At 9:30 p.m. Thursday local time, the Civil Aviation Administration of China issued a notice instructing airlines and ticket agents to offer passengers who have booked any domestic flights free cancellations if requested. Previously the free cancellation policy applied only to flights departing, arriving and transferring at Wuhan.
The Wuhan airport shut down all departing runways as of 10 a.m. Thursday as part of the quarantine that has closed the city’s train stations and public transportation. Multiple airlines have canceled flights into and out of Wuhan as far out as Feb. 29.
The airport closure, announced at 2 a.m. Thursday, has caused challenges to carriers that operate flights transferring at Wuhan, leaving them a very short time to adjust schedules.

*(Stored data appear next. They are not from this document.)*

(* ===== verification/Process.v ===== *)
(** * Process: the main process as a whole

    src/public/electron.js is one module: the windows, the request handlers
    and the console latch share its variables.  [Shell] models the windows
    and the latch side by side and [Main] the handlers; this file puts them
    together as they run.

    - [Process] is the module's state: the windows and what the handlers
      touch ([MainProcess]), the console with its latch ([Console]), and
      [isDev].
    - Every line a handler passes to [console.error] or [console.warn]
      goes through the replaced console methods: [relay] sends the lines a
      request [emitted] through [consoleMethod].  [sourcesLog] is the three
      [safeLog] calls of [get-screen-sources].  A line is the text printed
      where its arguments are texts and numbers, and the first argument
      where the others are objects or errors.
    - [createWindowP] is [createWindow] with all it does: the window, the
      line on the URL ([startUrl]), and the developer tools ([openDevTools]),
      opened when [isDev] holds and the latch is not set, whose failure on
      a closed pipe sets the latch.  [windowReady] is the [ready-to-show]
      listener with its line; when the window is gone the call of [show]
      throws, which the [uncaughtException] listener reports.
    - [process_step] is the module reacting to what happens: the
      application becoming ready or active, the page failing to load, a
      request of the renderer, an exception nobody caught, the user closing
      a window or quitting.  [closeThrows] gives the exceptions the [close]
      listeners of controller windows throw when [controllerWindow] is
      [null]; they reach the [uncaughtException] listener like any other.

    Theorems: the console goes one way ([later] is a preorder that every
    operation on the console respects): through any run the lines printed
    stay printed, and once the latch is set the console is left alone for
    good ([process_run_later]); the windows of the process stay in a
    reachable state of [Shell]; the step is
    defined for everything but requests with arguments of the wrong shape;
    the console decides nothing but what is printed
    ([console_noninterference]); the handlers only add to what they passed
    to the console, and on a console that works a request prints exactly
    the lines of its handler ([invokeP_prints]); what the developer tools
    do to the latch. *)

From Stdlib Require Import QArith ZArith List String.
From stdpp Require Import base tactics option list strings pretty gmap.
From S2P Require Import Prelude Timeline Host Probe Export Persistence Shell Bridge Wire Main.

Some airlines changed transferring flights to direct flights to final destinations.
China Eastern Airlines canceled the second part of a Thursday flight from Huai’an in Jiangsu province transferring at Wuhan to Chengdu in Sichuan after the airplane landed in Wuhan, leaving 23 passengers stranded. The airline eventually put the passengers on another flight to Chongqing, a city about 200 miles from Chengdu.
As of 10 p.m. Thursday, Air China canceled 28 Wuhan-related flights, China Eastern Airlines 78 and China Southern Airlines 108. Spring Airlines canceled all flights between Wuhan and Osaka till Jan. 28; Shenzhen Airlines, all Wuhan-related flights until Feb. 10; and Cathay Dragon airline, all Wuhan-related flights till Feb. 29.